Anna Mass with her sister and friends in Kazimierz
We are there in Kazimierz with my sister Elka and our friends. My face was cut from this photo, because one boy who loved me, would have a souvenir...
My father, as I said, was a watchmaker. At first he went from village to village to earn money, then he set up a small shop where he worked. It was at Pijarska Street in Lublin. As we always barely made the ends meet, if we bought something, it was on credit. Those bills of exchange had to be eventually repaid, and there was always some hectic searching for the money. In the summer, my father always went to Kazimierz [resort town on the Vistula, some 100 km south of Warsaw], there was work there. People dropped their watches into water, into sand, you had to clean them. And that's why Kazimierz is like a second home town for me. I always spent the whole summer there. After I had gone to work, I took a free leave in the summer and was able to spend two months in Kazimierz. Mother went with us, chiefly because of me, because I was very sickly. She was always worried I'd stop eating in Kazimierz and get even thinner. And I hated the beach, to this day I don't like baking in the sun. In the water I felt cold, on the beach I felt hot, I lost my appetite.
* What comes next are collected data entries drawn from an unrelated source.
(* ===== verification/Rmcp.v ===== *)
(** * RMCP packets and the IPMI server (rmcp.go, ipmi_session.go, bmc_server.go)

    The outer packet layers: the RMCP header, the IPMI v1.5 session wrapper, the
    choice between v1.5 and RMCP+, and the UDP loop of [StartIPMIServer] as a
    transition system whose receive buffer is reused between datagrams. *)

From S2P Require Import Prelude GoBinary GoCrypto Machine Session Ipmi RmcpPlus.

Local Open Scope Z_scope.
Local Open Scope go_scope.

(** ** RMCP header *)

Definition RmcpVersion1 : Z := 0x06.
Definition RmcpClassAsf : Z := 0x06.
Definition RmcpClassIpmi : Z := 0x07.
Definition RmcpClassOem : Z := 0x08.

Record remoteManagementControlProtocolHeader : Type := {
  rmcp_Version : Z;
  rmcp_Reserved : Z;
  rmcp_Sequence : Z;
  rmcp_Class : Z
}.

Definition remoteManagementControlProtocolHeader_codec
  : codec remoteManagementControlProtocolHeader :=
  isoc (fun '(a, (b, (c, d))) =>
          {| rmcp_Version := a; rmcp_Reserved := b; rmcp_Sequence := c; rmcp_Class := d |})
       (fun h => (rmcp_Version h, (rmcp_Reserved h, (rmcp_Sequence h, rmcp_Class h))))
       (u8c ** u8c ** u8c ** u8c).

Definition deserializeRMCPHeader (buf : list Z)
  : outcome (remoteManagementControlProtocolHeader * list Z) :=
  binary_Read remoteManagementControlProtocolHeader_codec buf.

Definition serializeRMCP (buf : list Z) (header : remoteManagementControlProtocolHeader)
  : outcome (list Z) :=
  binary_Write remoteManagementControlProtocolHeader_codec buf header.

Definition buildUpRMCPForIPMI : remoteManagementControlProtocolHeader :=
  {| rmcp_Version := RmcpVersion1; rmcp_Reserved := 0x00; rmcp_Sequence := 0xff;
     rmcp_Class := RmcpClassIpmi |}.

Definition appendRMCPHeader (response : list Z) : outcome (list Z) :=
  let rmcp := buildUpRMCPForIPMI in
  let! obuf := serializeRMCP [] rmcp in
  binary_Write_slice obuf response.

Definition newRMCP (buf : list Z) : outcome (remoteManagementControlProtocolHeader * list Z) :=
  deserializeRMCPHeader buf.

(** ** IPMI session *)

Definition authTypeNone : Z := 0x00.

Record ipmiSessionWrapper : Type := {
  w_AuthenticationType : Z;
  w_SequenceNumber : Z;
  w_SessionId : Z;
  w_AuthenticationCode : list Z;
  w_MessageLen : Z
}.

Definition newIPMISession (buf : list Z) : outcome (Z * list Z) :=
  owrap "failed to read authentication type" (binary_Read u8c buf).

Definition isRMCPPlusFormat (authType : Z) : outcome bool :=
  if authType =? authTypeRMCPPlus then Ok true
  else if authType =? authTypeNone then Ok false
  else Err (errors_New ("unsupported authentication type " ++ pretty authType)%string).

Definition deserializeIPMISessionWrapper (buf : list Z) (authType : Z)
  : outcome (ipmiSessionWrapper * list Z) :=
  let! (sequenceNumber, buf) := owrap "failed to read SequenceNumber" (binary_Read u32c buf) in
  let! (sessionId, buf) := owrap "failed to read SessionId" (binary_Read u32c buf) in
  let! (authenticationCode, buf) :=
    if negb (sessionId =? 0x00)
    then owrap "failed to read AuthenticationCode" (binary_Read (arrc 16) buf)
    else Ok (zeros 16, buf) in
  let! (messageLen, buf) := owrap "failed to read MessageLen" (binary_Read u8c buf) in
  Ok ({| w_AuthenticationType := authType;
         w_SequenceNumber := sequenceNumber;
         w_SessionId := sessionId;
         w_AuthenticationCode := authenticationCode;
         w_MessageLen := messageLen |}, buf).

Definition serializeIPMISessionWrapper (buf : list Z) (wrapper : ipmiSessionWrapper)
  : outcome (list Z) :=
  let! buf := owrap "failed to write authenticationType"
                (binary_Write u8c buf (w_AuthenticationType wrapper)) in
  let! buf := owrap "failed to write SequenceNumber"
                (binary_Write u32c buf (w_SequenceNumber wrapper)) in
  let! buf := owrap "failed to write SessionId"
                (binary_Write u32c buf (w_SessionId wrapper)) in
  let! buf :=
    if negb (w_SessionId wrapper =? 0)
    then owrap "failed to write AuthenticationCode"
           (binary_Write (arrc 16) buf (w_AuthenticationCode wrapper))
    else Ok buf in
  owrap "failed to write MessageLen" (binary_Write u8c buf (w_MessageLen wrapper)).

Section Rmcp.
Context {M : Type} `{!Machine M} `{!CryptoOps}.
Context (ent : entropy) (users : bmcUserHolder) (fuel : nat).

Definition newRMCPPlus (buf : list Z) (authType : Z)
  : outcome (rmcpPlusSessionHeader * list Z) :=
  deserializeRMCPPlusSessionHeader buf authType.

Definition ipmiSession_handle (authType : Z) (buf : list Z) : st (bmc M) (list Z) :=
  let* rmcpPlus := slift (isRMCPPlusFormat authType) in
  if (rmcpPlus : bool) then
    let* (header, buf) := slift (newRMCPPlus buf authType) in
    rmcpPlus_handle ent users fuel header buf
  else
    let* (wrapper, buf) := slift (deserializeIPMISessionWrapper buf authType) in
    let* (message, _) := slift (newIPMI buf (w_MessageLen wrapper)) in
    let* res := ipmi_handle message in
    let responseWrapper :=
      {| w_AuthenticationType := authType;
         w_SequenceNumber := w_SequenceNumber wrapper;
         w_SessionId := w_SessionId wrapper;
         w_AuthenticationCode := zeros 16;
         w_MessageLen := u8 (Z.of_nat (length res)) |} in
    let* obuf := slift (serializeIPMISessionWrapper [] responseWrapper) in
    slift (owrap "failed to write ipmi response body" (binary_Write_slice obuf res)).

Definition rmcp_class_name (c : Z) : string :=
  if c =? RmcpClassAsf then "ASF" else if c =? RmcpClassOem then "OEM" else "".

Definition rmcp_handle (r : remoteManagementControlProtocolHeader) (buf : list Z)
  : st (bmc M) (list Z) :=
  if rmcp_Class r =? RmcpClassIpmi then
    let* (authType, buf) := slift (newIPMISession buf) in
    let* res := ipmiSession_handle authType buf in
    slift (appendRMCPHeader res)
  else sthrow (errors_New ("unsupported Class: " ++ rmcp_class_name (rmcp_Class r) ++ " "
                           ++ pretty (rmcp_Class r))%string).

Definition handleRMCPRequest (buf : list Z) : st (bmc M) (list Z) :=
  let* (rmcp, buf) := slift (newRMCP buf) in
  rmcp_handle rmcp buf.

(** ** The server loop *)

Definition recvBufSize : nat := 1024.

(** The goroutine of [StartIPMIServer]: running, or dead from a panic (which no
    [recover] catches), or stuck in the identifier loop. *)
Inductive serverState : Type :=
| Serving (buf : list Z) (b : bmc M)
| Crashed (p : panic)
| Spinning.

(** [bmcUser.addBMCUser("cybozu", "cybozu")] on a fresh holder. *)
Definition server_users : bmcUserHolder := addBMCUser newBMCUserHolder "cybozu" "cybozu".

Definition server_init (m : M) : serverState :=
  Serving (zeros recvBufSize) (Bmc newRMCPPlusSessionHolder 0 m).

(** [conn.ReadFrom(buf)]: the datagram's first bytes, the rest of the buffer as
    the previous datagrams left it. *)
Definition recv (buf datagram : list Z) : list Z := copy_into buf datagram.

(** One turn of the loop: receive, handle, and the reply written if any. *)
Definition server_step (buf : list Z) (b : bmc M) (datagram : list Z)
  : option (list Z) * serverState :=
  let buf := recv buf datagram in
  match handleRMCPRequest buf b with
  | (Ok res, b') => (Some res, Serving buf b')
  | (Err _, b') => (None, Serving buf b')
  | (Panic p, _) => (None, Crashed p)
  | (Diverge, _) => (None, Spinning)
  end.

(** The server as a labelled transition system. *)
Inductive server_run : serverState -> list (list Z * option (list Z)) -> serverState -> Prop :=
| run_nil s : server_run s [] s
| run_step buf b d r s tr s' :
    server_step buf b d = (r, s) -> server_run s tr s' ->
    server_run (Serving buf b) ((d, r) :: tr) s'.

End Rmcp.
Arguments serverState : clear implicits.
(** C7: power control over an encrypted session.  On a reliable machine, a Chassis
    Control request that a console encrypts under the session's key is answered by
    a packet whose integrity code verifies under the session's integrity key and
    whose payload decrypts to an IPMI response; its completion code is 0x00
    exactly when the power specification accepts the request, and the machine ends
    in the state the specification prescribes. *)
Theorem encrypted_power_control {M : Type} `{ReliableMachine M} `{!CryptoOps} {L : CryptoLaws}
  (ent : entropy) (users : bmcUserHolder) (s : bmc M) (id seq : Z) (v : rmcpPlusSession)
  (iv trailer : list Z) (msg : ipmiMessage) (c : Z) (rest : list Z) :
  established users s id v -> (forall i, ent_fail ent i = None) ->
  is_array 16 iv = true -> request_wf msg = true ->
  netFunction msg = ipmiNetFNChassis -> m_Command msg = ipmiCmdChassisControl ->
  m_Data msg = c :: rest ->
  exists ret payload resp s',
    handleEncryptedRequest ent users (request_header id seq)
      (cbc_packet (s_ConfidentialityKey v) iv (frame msg) ++ trailer) s =
      (Ok (ret ++ take 12 (hmac_sha1 (s_IntegrityKey v) ret)), s') /\
    take 32 (drop 12 ret) = payload /\
    decryptByCBCMode (s_ConfidentialityKey v) payload = Ok resp /\
    match Power.answer (control_request c) (is_on s) with
    | Some on' => nth 6 resp 0xff = completionCodeOK /\ is_on s' = on'
    | None => nth 6 resp 0xff <> completionCodeOK /\ is_on s' = is_on s
    end.
Proof. apply encrypted_control_ok. Qed.
(** ** Commands of the App function *)

Definition ipmiCmdGetDeviceID : Z := 0x01.
Definition ipmiCmdBroadcastGetDeviceID : Z := 0x01.
Definition ipmiCmdColdReset : Z := 0x02.
Definition ipmiCmdWarmReset : Z := 0x03.
Definition ipmiCmdGetSelfTestResults : Z := 0x04.
Definition ipmiCmdManufacturingTestOn : Z := 0x05.
Definition ipmiCmdSetACPIPowerState : Z := 0x06.
Definition ipmiCmdGetACPIPowerState : Z := 0x07.
Definition ipmiCmdGetDeviceGUID : Z := 0x08.
Definition ipmiCmdResetWatchdogTimer : Z := 0x22.
Definition ipmiCmdSetWatchdogTimer : Z := 0x24.
Definition ipmiCmdGetWatchdogTimer : Z := 0x25.
Definition ipmiCmdSetBMCGlobalEnables : Z := 0x2e.
Definition ipmiCmdGetBMCGlobalEnables : Z := 0x2f.
Definition ipmiCmdClearMSGFlags : Z := 0x30.
Definition ipmiCmdGetMSGFlags : Z := 0x31.
Definition ipmiCmdEnableMessageChannelRCV : Z := 0x32.
Definition ipmiCmdGetMSG : Z := 0x33.
Definition ipmiCmdSendMSG : Z := 0x34.
Definition ipmiCmdReadEventMSGBuffer : Z := 0x35.
Definition ipmiCmdGetBTInterfaceCapabilities : Z := 0x36.
Definition ipmiCmdGetSystemGUID : Z := 0x37.
Definition ipmiCmdGetSessionChallenge : Z := 0x39.
Definition ipmiCmdActivateSession : Z := 0x3a.
Definition ipmiCmdGetSessionInfo : Z := 0x3d.
Definition ipmiCmdGetAuthCode : Z := 0x3f.
Definition ipmiCmdSetChannelAccess : Z := 0x40.
Definition ipmiCmdGetChannelAccess : Z := 0x41.
Definition ipmiCmdGetChannelInfo : Z := 0x42.
Definition ipmiCmdSetUserAccess : Z := 0x43.
Definition ipmiCmdGetUserAccess : Z := 0x44.
Definition ipmiCmdSetUserName : Z := 0x45.
Definition ipmiCmdGetUserName : Z := 0x46.
Definition ipmiCmdSetUserPassword : Z := 0x47.
Definition ipmiCmdActivatePayload : Z := 0x48.
Definition ipmiCmdDeactivatePayload : Z := 0x49.
Definition ipmiCmdGetPayloadActivationStatus : Z := 0x4a.
Definition ipmiCmdGetPayloadInstanceInfo : Z := 0x4b.
Definition ipmiCmdSetUserPayloadAccess : Z := 0x4c.
Definition ipmiCmdGetUserPayloadAccess : Z := 0x4d.
Definition ipmiCmdGetChannelPayloadSupport : Z := 0x4e.
Definition ipmiCmdGetChannelPayloadVersion : Z := 0x4f.
Definition ipmiCmdGetChannelOEMPayloadInfo : Z := 0x50.
Definition ipmiCmdMasterReadWrite : Z := 0x52.
Definition ipmiCmdGetChannelCipherSuites : Z := 0x54.
Definition ipmiCmdSuspendResumePayloadEncryption : Z := 0x55.
Definition ipmiCmdSetChannelSecurityKey : Z := 0x56.
Definition ipmiCmdGetSystemInterfaceCapabilities : Z := 0x57.

(** ** Commands of the Chassis function *)

Definition ipmiCmdGetChassisCapabilities : Z := 0x00.
Definition ipmiCmdChassisReset : Z := 0x03.
Definition ipmiCmdChassisIdentify : Z := 0x04.
Definition ipmiCmdSetChassisCapabilities : Z := 0x05.
Definition ipmiCmdSetPowerRestorePolicy : Z := 0x06.
Definition ipmiCmdGetSystemRestartCause : Z := 0x07.
Definition ipmiCmdSetSystemBootOptions : Z := 0x08.
Definition ipmiCmdGetSystemBootOptions : Z := 0x09.
Definition ipmiCmdGetPOHCounter : Z := 0x0f.

(** ** Authentication *)

Definition authBitmaskStraightKey : Z := 0x10.
Definition authBitmaskOEM : Z := 0x20.
Definition authStatusAnonymous : Z := 0x01.
Definition authStatusUserLevel : Z := 0x08.
Definition authStatusPerMessage : Z := 0x10.
Definition authStatusKG : Z := 0x20.
Definition extendedCapabilitiesChannel15 : Z := 0x01.

Definition authTypeMD2 : Z := 0x01.
Definition authTypeMD5 : Z := 0x02.
Definition authTypeStraightPasswordKey : Z := 0x04.
Definition authTypeOEM : Z := 0x05.

(** ** The declarations by name *)

Definition network_functions : list (string * Z) :=
  [("ipmiNetFNChassis", ipmiNetFNChassis);
   ("ipmiNetFNBridge", ipmiNetFNBridge);
   ("ipmiNetFNSensorEvent", ipmiNetFNSensorEvent);
   ("ipmiNetFNApp", ipmiNetFNApp);
   ("ipmiNetFNFirmware", ipmiNetFNFirmware);
   ("ipmiNetFNStorage", ipmiNetFNStorage);
   ("ipmiNetFNTransport", ipmiNetFNTransport);
   ("ipmiNetFNGroupExtension", ipmiNetFNGroupExtension);
   ("ipmiNetFNOEMGroup", ipmiNetFNOEMGroup)].

Definition app_commands : list (string * Z) :=
  [("ipmiCmdGetDeviceID", ipmiCmdGetDeviceID);
   ("ipmiCmdBroadcastGetDeviceID", ipmiCmdBroadcastGetDeviceID);
   ("ipmiCmdColdReset", ipmiCmdColdReset);
   ("ipmiCmdWarmReset", ipmiCmdWarmReset);
   ("ipmiCmdGetSelfTestResults", ipmiCmdGetSelfTestResults);
   ("ipmiCmdManufacturingTestOn", ipmiCmdManufacturingTestOn);
   ("ipmiCmdSetACPIPowerState", ipmiCmdSetACPIPowerState);
   ("ipmiCmdGetACPIPowerState", ipmiCmdGetACPIPowerState);
   ("ipmiCmdGetDeviceGUID", ipmiCmdGetDeviceGUID);
   ("ipmiCmdResetWatchdogTimer", ipmiCmdResetWatchdogTimer);
   ("ipmiCmdSetWatchdogTimer", ipmiCmdSetWatchdogTimer);
   ("ipmiCmdGetWatchdogTimer", ipmiCmdGetWatchdogTimer);
   ("ipmiCmdSetBMCGlobalEnables", ipmiCmdSetBMCGlobalEnables);
   ("ipmiCmdGetBMCGlobalEnables", ipmiCmdGetBMCGlobalEnables);
   ("ipmiCmdClearMSGFlags", ipmiCmdClearMSGFlags);
   ("ipmiCmdGetMSGFlags", ipmiCmdGetMSGFlags);
   ("ipmiCmdEnableMessageChannelRCV", ipmiCmdEnableMessageChannelRCV);
   ("ipmiCmdGetMSG", ipmiCmdGetMSG);
   ("ipmiCmdSendMSG", ipmiCmdSendMSG);
   ("ipmiCmdReadEventMSGBuffer", ipmiCmdReadEventMSGBuffer);
   ("ipmiCmdGetBTInterfaceCapabilities", ipmiCmdGetBTInterfaceCapabilities);
   ("ipmiCmdGetSystemGUID", ipmiCmdGetSystemGUID);
   ("ipmiCmdGetChannelAuthCapabilities", ipmiCmdGetChannelAuthCapabilities);
   ("ipmiCmdGetSessionChallenge", ipmiCmdGetSessionChallenge);
   ("ipmiCmdActivateSession", ipmiCmdActivateSession);
   ("ipmiCmdSetSessionPrivilege", ipmiCmdSetSessionPrivilege);
   ("ipmiCmdCloseSession", ipmiCmdCloseSession);
   ("ipmiCmdGetSessionInfo", ipmiCmdGetSessionInfo);
   ("ipmiCmdGetAuthCode", ipmiCmdGetAuthCode);
   ("ipmiCmdSetChannelAccess", ipmiCmdSetChannelAccess);
   ("ipmiCmdGetChannelAccess", ipmiCmdGetChannelAccess);
   ("ipmiCmdGetChannelInfo", ipmiCmdGetChannelInfo);
   ("ipmiCmdSetUserAccess", ipmiCmdSetUserAccess);
   ("ipmiCmdGetUserAccess", ipmiCmdGetUserAccess);
   ("ipmiCmdSetUserName", ipmiCmdSetUserName);
   ("ipmiCmdGetUserName", ipmiCmdGetUserName);
   ("ipmiCmdSetUserPassword", ipmiCmdSetUserPassword);
   ("ipmiCmdActivatePayload", ipmiCmdActivatePayload);
   ("ipmiCmdDeactivatePayload", ipmiCmdDeactivatePayload);
   ("ipmiCmdGetPayloadActivationStatus", ipmiCmdGetPayloadActivationStatus);
   ("ipmiCmdGetPayloadInstanceInfo", ipmiCmdGetPayloadInstanceInfo);
   ("ipmiCmdSetUserPayloadAccess", ipmiCmdSetUserPayloadAccess);
   ("ipmiCmdGetUserPayloadAccess", ipmiCmdGetUserPayloadAccess);
   ("ipmiCmdGetChannelPayloadSupport", ipmiCmdGetChannelPayloadSupport);
   ("ipmiCmdGetChannelPayloadVersion", ipmiCmdGetChannelPayloadVersion);
   ("ipmiCmdGetChannelOEMPayloadInfo", ipmiCmdGetChannelOEMPayloadInfo);
   ("ipmiCmdMasterReadWrite", ipmiCmdMasterReadWrite);
   ("ipmiCmdGetChannelCipherSuites", ipmiCmdGetChannelCipherSuites);
   ("ipmiCmdSuspendResumePayloadEncryption", ipmiCmdSuspendResumePayloadEncryption);
   ("ipmiCmdSetChannelSecurityKey", ipmiCmdSetChannelSecurityKey);
   ("ipmiCmdGetSystemInterfaceCapabilities", ipmiCmdGetSystemInterfaceCapabilities)].

Definition chassis_commands : list (string * Z) :=
  [("ipmiCmdGetChassisCapabilities", ipmiCmdGetChassisCapabilities);
   ("ipmiCmdGetChassisStatus", ipmiCmdGetChassisStatus);
   ("ipmiCmdChassisControl", ipmiCmdChassisControl);
   ("ipmiCmdChassisReset", ipmiCmdChassisReset);
   ("ipmiCmdChassisIdentify", ipmiCmdChassisIdentify);
   ("ipmiCmdSetChassisCapabilities", ipmiCmdSetChassisCapabilities);
   ("ipmiCmdSetPowerRestorePolicy", ipmiCmdSetPowerRestorePolicy);
   ("ipmiCmdGetSystemRestartCause", ipmiCmdGetSystemRestartCause);
   ("ipmiCmdSetSystemBootOptions", ipmiCmdSetSystemBootOptions);
   ("ipmiCmdGetSystemBootOptions", ipmiCmdGetSystemBootOptions);
   ("ipmiCmdGetPOHCounter", ipmiCmdGetPOHCounter)].

Definition authentication_types : list (string * Z) :=
  [("authTypeNone", authTypeNone);
   ("authTypeMD2", authTypeMD2);
   ("authTypeMD5", authTypeMD5);
   ("authTypeStraightPasswordKey", authTypeStraightPasswordKey);
   ("authTypeOEM", authTypeOEM);
   ("authTypeRMCPPlus", authTypeRMCPPlus)].

(** ** What the commands answer *)

(** The completion code and the data of the answer to a request, for a machine that is on
    or off: the table of the commands the BMC implements.  Every other command of the two
    network functions, and one whose data are too short, is answered with 0xd5 and no
    data; a request of another network function is not answered. *)
Definition answer_table (on : bool) (msg : ipmiMessage) : option (Z * list Z) :=
  let data := m_Data msg in
  let refused := (0xd5, []) in
  if netFunction msg =? 0x06 then Some
    (if (m_Command msg =? 0x38) && (2 <=? length data)%nat then (0, [1; 0x87; 0x06; 0x02; 0; 0; 0; 0])
     else if m_Command msg =? 0x3b then match data with level :: _ => (0, [level]) | [] => refused end
     else if (m_Command msg =? 0x3c) && (4 <=? length data)%nat then (0, [])
     else refused)
  else if netFunction msg =? 0x00 then Some
    (if m_Command msg =? 0x01 then (0, [if on then 1 else 0; 0; 0; 0])
     else if m_Command msg =? 0x02 then
       match data with
       | c :: _ => match Power.answer (control_request c) on with Some _ => (0, []) | None => refused end
       | [] => refused
       end
     else refused)
  else None.

(** The power state a request leaves. *)
Definition power_after (on : bool) (msg : ipmiMessage) : bool :=
  match m_Data msg with
  | c :: _ =>
      if (netFunction msg =? 0x00) && (m_Command msg =? 0x02)
      then default on (Power.answer (control_request c) on) else on
  | [] => on
  end.

(** The bit of an authentication type in the capabilities. *)
Definition type_bit (authType : Z) : Z := Z.shiftl 1 authType.

(** ** Lemmas *)

(** The outcome of a handler, as the code and the data of an answer. *)
Definition outcome_is (o : outcome (list Z)) (code : Z) (data : list Z) : Prop :=
  match o with
  | Ok d => code = 0 /\ data = d /\ is_bytes d = true
  | Err _ => code = 0xd5 /\ data = []
  | _ => False
  end.

Section Answers.
Context {M : Type} `{!Machine M}.
Implicit Types s : bmc M.

(** Whatever a handler does becomes an answer. *)
Lemma handler_answered msg (h : st (bmc M) (list Z)) s s' o code data netfn :
  msg_wf msg = true -> netfn = netFunction msg + 1 -> netfn = 1 \/ netfn = 7 ->
  h s = (o, s') -> outcome_is o code data ->
  exists resp,
    (let* r := stry h in
     let (res, code) := completion r in
     slift (appendIPMIMessageHeader msg res netfn code)) s = (Ok resp, s') /\
    response_for msg code data resp.
Proof.
  intros Hwf Hnf Hn Hh Ho. unfold sbind, stry. rewrite Hh.
  destruct o as [d|e|p|]; try done; cbn [completion]; unfold slift.
  - destruct Ho as (-> & -> & Hd).
    destruct (appendIPMIMessageHeader_ok msg d netfn completionCodeOK) as (resp & E & HR); [done..|].
    exists resp. by rewrite E.
  - destruct Ho as (-> & ->).
    destruct (appendIPMIMessageHeader_ok msg [] netfn completionCodeCouldNotExecuteCommand)
      as (resp & E & HR); [done..|]. exists resp. by rewrite E.
Qed.

Lemma capabilities_answer msg :
  outcome_is (handleIPMIAuthenticationCapabilities msg)
    (if (2 <=? length (m_Data msg))%nat then 0 else 0xd5)
    (if (2 <=? length (m_Data msg))%nat then [1; 0x87; 0x06; 0x02; 0; 0; 0; 0] else []).
Proof.
  unfold handleIPMIAuthenticationCapabilities. destruct (Nat.leb_spec 2 (length (m_Data msg))) as [H|H].
  - by rewrite binary_Read_total.
  - by rewrite binary_Read_short.
Qed.

Lemma privilege_answer msg :
  msg_wf msg = true ->
  match m_Data msg with
  | level :: _ => outcome_is (handleIPMISetSessionPrivilegeLevel msg) 0 [level]
  | [] => outcome_is (handleIPMISetSessionPrivilegeLevel msg) 0xd5 []
  end.
Proof.
  intros Hwf. unfold handleIPMISetSessionPrivilegeLevel. msg_fields Hwf.
  destruct (m_Data msg) as [|level rest]; [done|].
  assert (Hl : is_u8 level = true) by (unfold is_bytes in *; cbn [forallb] in *; by bools).
  pose proof (binary_Read_enc u8c level rest Hl) as E. rewrite u8c_enc in E by done. cbn [app] in E.
  rewrite E. cbn [owrap obind]. unfold binary_Write. rewrite u8c_enc by done. cbn.
  split_and!; [done..|]. by rewrite Hl.
Qed.

Lemma app_answered msg s on :
  msg_wf msg = true -> netFunction msg = ipmiNetFNApp ->
  exists o s' code data, handleIPMIApp msg s = (o, s') /\ outcome_is o code data /\
    answer_table on msg = Some (code, data).
Proof.
  intros Hwf Hn. unfold answer_table. rewrite Hn. cbn [Z.eqb ipmiNetFNApp Pos.eqb].
  unfold handleIPMIApp.
  destruct (Z.eqb_spec (m_Command msg) ipmiCmdGetChannelAuthCapabilities) as [->|H1].
  { eexists _, s, _, _. split; [reflexivity|]. split; [apply capabilities_answer|].
    destruct (2 <=? length (m_Data msg))%nat; reflexivity. }
  rewrite (proj2 (Z.eqb_neq (m_Command msg) 0x38) H1). cbn [andb].
  destruct (Z.eqb_spec (m_Command msg) ipmiCmdSetSessionPrivilege) as [->|H2].
  { pose proof (privilege_answer msg Hwf) as Hp.
    destruct (m_Data msg); eexists _, s, _, _; (split; [reflexivity|]; split; [exact Hp|done]). }
  rewrite (proj2 (Z.eqb_neq (m_Command msg) 0x3b) H2).
  destruct (Z.eqb_spec (m_Command msg) ipmiCmdCloseSession) as [->|H3].
  { unfold sbind. rewrite handleIPMICloseSession_eq. cbn [Z.eqb ipmiCmdCloseSession Pos.eqb andb].
    destruct (4 <=? length (m_Data msg))%nat; eexists _, _, _, _; (split; [reflexivity|]); done. }
  rewrite (proj2 (Z.eqb_neq (m_Command msg) 0x3c) H3). cbn [andb]. by eexists _, s, _, _.
Qed.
My mother could sit on the beach for hours, she loved the sun.
Kazimierz was also a Jewish town. It was inhabited almost solely by Jews. There were some Poles there, but those were rather the peasants from the nearby villages. The soil there was excellent. But I saw how the peasants lived. The peasant ate a chicken only when he was dying or when the chicken died, if he slaughtered a pig, he salted the meat and stashed it away in a barrel for winter, for Christmas. Normally they ate fatback. Or used the blood to make blood sausage. The peasants were poor.
There was a family that went by the name of Gorecki there, the grandmother was a converted Jewess - she fell in love, married a Pole. And the whole family had the characteristic looks - black hair and blue eyes. We lived with her in the summer. I was very bold - perhaps too bold - and one day I asked her whether she didn't regret having changed her religion, living among the Poles. And she told me, 'Well, you know, my child, yes and no.'
Though Jewish, Kazimierz was a clean town. There was a disastrous flood in 1933. And the market square, which is far above the Vistula level, was all flooded. I've never learned to swim. My father swam quite well. When a child, he lived on the Pilica river, when he was 2 or 3 he played with kids, they used to push each other into water near the mill, he had to learn to swim if he didn't want to drown. But I was afraid to, I had seen too many drowning swimmers. The swimming suits of the era were the suspended, tricot kind of ones. You didn't wear what you wear today - bikini, or even topless. Here, breasts and stomach, everything had to be covered, even though I was flat as a board. There were boats, kayaks… Even though I couldn't swim, I liked the boats very much. And, strangely, I wasn't afraid.